Eletrocardiogramas seriados são recomendados no acompanhamento de pacientes com anormalidades de condução. As recomendações atuais incluem terapia imunomoduladora (imunoglobulina), glicocorticóides e aspirina em baixa dose, até as artérias coronárias serem confirmadas como normais, pelo menos 4 semanas após o diagnóstico. Anticoagulação terapêutica é recomendada para casos de artéria coronária com score z ≥ 10 (ecografia), trombose documentada ou fração de ejeção <35%.
Concluindo, está claro que o atendimento ao paciente com COVID-19 não termina na alta hospitalar, sendo a cooperação interdisciplinar necessária para o cuidado integral no ambiente ambulatorial.

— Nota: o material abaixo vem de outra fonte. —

(** C2 as stated fails outside that range: the point of latitude 20000
    has both coordinates rounded to 5 decimal places, its delta 2e9 wraps
    when [encodeNumber] doubles it, [encodePolyline] returns the two code
    units 10303 and 63, and these decode to the point (0, 0). *)
Lemma polyline_roundtrip_out_of_range :
  Forall (fun p => rounded5 (lat p) /\ rounded5 (lng p)) [mkLatLng 20000 0] /\
  encodePolyline [mkLatLng 20000 0] = Some [10303; 63] /\
  decodePolyline [10303; 63] = Some [mkLatLng (0 / 100000) (0 / 100000)] /\
  ~ roundtrips [mkLatLng 20000 0].
Proof.
  split; [repeat constructor; vm_compute; reflexivity|].
  split; [vm_compute; reflexivity|].
  split; [vm_compute; reflexivity|].
  intros (s & decoded & Hs & Hd & _ & Hclose).
  vm_compute in Hs. inversion Hs; subst s; clear Hs.
  vm_compute in Hd. inversion Hd; subst decoded; clear Hd.
  inversion Hclose as [|? ? ? ? [Hlat _] _]; subst.
  apply Qle_bool_iff in Hlat. vm_compute in Hlat. discriminate.
Qed.

(** Rounded coordinates come back exactly. *)
Lemma round_inject_Z k : round (inject_Z k) = k.
Proof.
  unfold round.
  assert (Hlo : (inject_Z k <= inject_Z k + (1 # 2))%Q) by Lqa.lra.
  assert (Hhi : (inject_Z k + (1 # 2) < inject_Z (k + 1))%Q).
  { rewrite inject_Z_plus. change (inject_Z 1) with 1%Q. Lqa.lra. }
  apply Qfloor_resp_le in Hlo. rewrite Qfloor_Z in Hlo.
  pose proof (Qfloor_le (inject_Z k + (1 # 2))) as Hf.
  assert (Hlt : (inject_Z (Qfloor (inject_Z k + (1 # 2))) < inject_Z (k + 1))%Q)
    by (eapply Qle_lt_trans; eassumption).
  rewrite <- Zlt_Qlt in Hlt. lia.
Qed.

Lemma snap_exact_on_grid q :
  rounded5 q -> (inject_Z (e5 q) / 100000 == q)%Q.
Proof.
  unfold rounded5, e5. intros H.
  assert (Hr : round (q * 100000) = Qfloor (q * 100000)).
  { unfold round. rewrite H at 1. apply round_inject_Z. }
  rewrite Hr, <- H. field.
Qed.

(** X1. Points rounded to 5 decimal places, with deltas in the range of
    the format, come back from the round trip exactly: every decoded
    coordinate equals the one that was encoded. *)
Lemma decode_encode_exact_on_grid (pts : list LatLng) :
  Forall (fun p => rounded5 (lat p) /\ rounded5 (lng p)) pts ->
  deltas_in_range 0 0 pts ->
  exists s decoded,
    encodePolyline pts = Some s /\ decodePolyline s = Some decoded /\
    Forall2 (fun p q => (lat q == lat p)%Q /\ (lng q == lng p)%Q) pts decoded.
Proof.
  intros Hgrid Hrange.
  destruct (decode_encode_snaps pts Hrange) as (s & Hs & Hd).
  exists s, (map snap pts). split; [exact Hs|]. split; [exact Hd|].
  apply Forall2_fmap_r. apply Forall_Forall2_diag.
  eapply Forall_impl; [exact Hgrid|].
  intros p [Hlat Hlng]. split; apply snap_exact_on_grid; assumption.
Qed.
(** * aidit: the edit-history store and the image cache

    A shallow embedding of two TypeScript modules of the application,

    - [src/stores/editor-store.ts]: the zustand store holding the active
      editing session with its undo/redo history;
    - [src/services/cache/image-cache.ts]: the [ImageCache] class, an index
      of cached image files with size-based eviction and age-based cleanup;

    followed by the properties of the natural-language specification that
    were checked against them. *)

From Stdlib Require Import ZArith Lia Ascii.
From stdpp Require Import base tactics option list strings pretty gmap.

Local Open Scope Z_scope.

(** ** JavaScript values shared by both modules *)

(** What a JavaScript call can throw in the modelled code. *)
Inductive js_error : Type :=
  | TypeError                          (* property read on [undefined] *)
  | SyntaxError                        (* [JSON.parse] on malformed text *)
  | FsError (call : string)        (* a rejected [expo-file-system] promise *)
  | Error (message : string) (cause : js_error).  (* [new Error(`...`)] *)

(** A call either returns or throws. *)
Inductive outcome (A : Type) : Type :=
  | Returns (a : A)
  | Throws (e : js_error).
Arguments Returns {A} a.
Arguments Throws {A} e.

(** [arr[i]] for a number [i]: [undefined] (here [None]) out of range. *)
Definition js_index {A} (arr : list A) (i : Z) : option A :=
  if i <? 0 then None else arr !! Z.to_nat i.

(** [arr.slice(0, e)]: a negative [e] counts from the end. *)
Definition js_slice0 {A} (arr : list A) (e : Z) : list A :=
  if e <? 0 then take (length arr - Z.to_nat (- e))%nat arr
  else take (Z.to_nat e) arr.

(** A JavaScript number as the modelled code meets it: an integer (sizes
    in bytes, times in milliseconds; integers below 2^53 in magnitude are
    exact in JavaScript's doubles), or [NaN], which arithmetic on
    [undefined] yields. Arithmetic with [NaN] gives [NaN], and every
    comparison with [NaN] is false. *)
Inductive number : Type :=
  | Num (z : Z)
  | NaN.

Coercion Num : Z >-> number.

Definition num_add (a b : number) : number :=
  match a, b with
  | Num x, Num y => Num (x + y)
  | _, _ => NaN
  end.

Definition num_sub (a b : number) : number :=
  match a, b with
  | Num x, Num y => Num (x - y)
  | _, _ => NaN
  end.

(** [a <= b] *)
Definition num_leb (a b : number) : bool :=
  match a, b with
  | Num x, Num y => x <=? y
  | _, _ => false
  end.

Definition num_le (a b : number) : Prop := num_leb a b = true.

Declare Scope number_scope.
Delimit Scope number_scope with num.
Bind Scope number_scope with number.
Infix "+" := num_add : number_scope.
Infix "-" := num_sub : number_scope.
Infix "<=?" := num_leb : number_scope.
Infix "<=" := num_le : number_scope.

(** ** [src/stores/editor-store.ts] *)

Module EditorStore.

Inductive AITool : Type :=
  | auto_enhance | background_removal | object_removal | tap_edit
  | portrait_enhance | meet | animate | smart_crop.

A priorização dos cuidados de acompanhamento pode ser considerada para aqueles com alto risco para a COVID-19 pós-aguda, incluindo aqueles que tiveram doença grave durante a COVID-19 aguda e/ou cuidados necessários em UTI, aqueles mais suscetíveis a complicações (por exemplo idosos, portadores de múltiplas comorbidades, pós-transplante e histórico de câncer ativo) e aqueles com a maior carga de sintomas persistentes.
Uma compreensão abrangente das necessidades de atendimento ao paciente, após a fase aguda da COVID-19, ajudará no desenvolvimento de infraestrutura com múltiplas especialidades integradas no atendimento ambulatorial.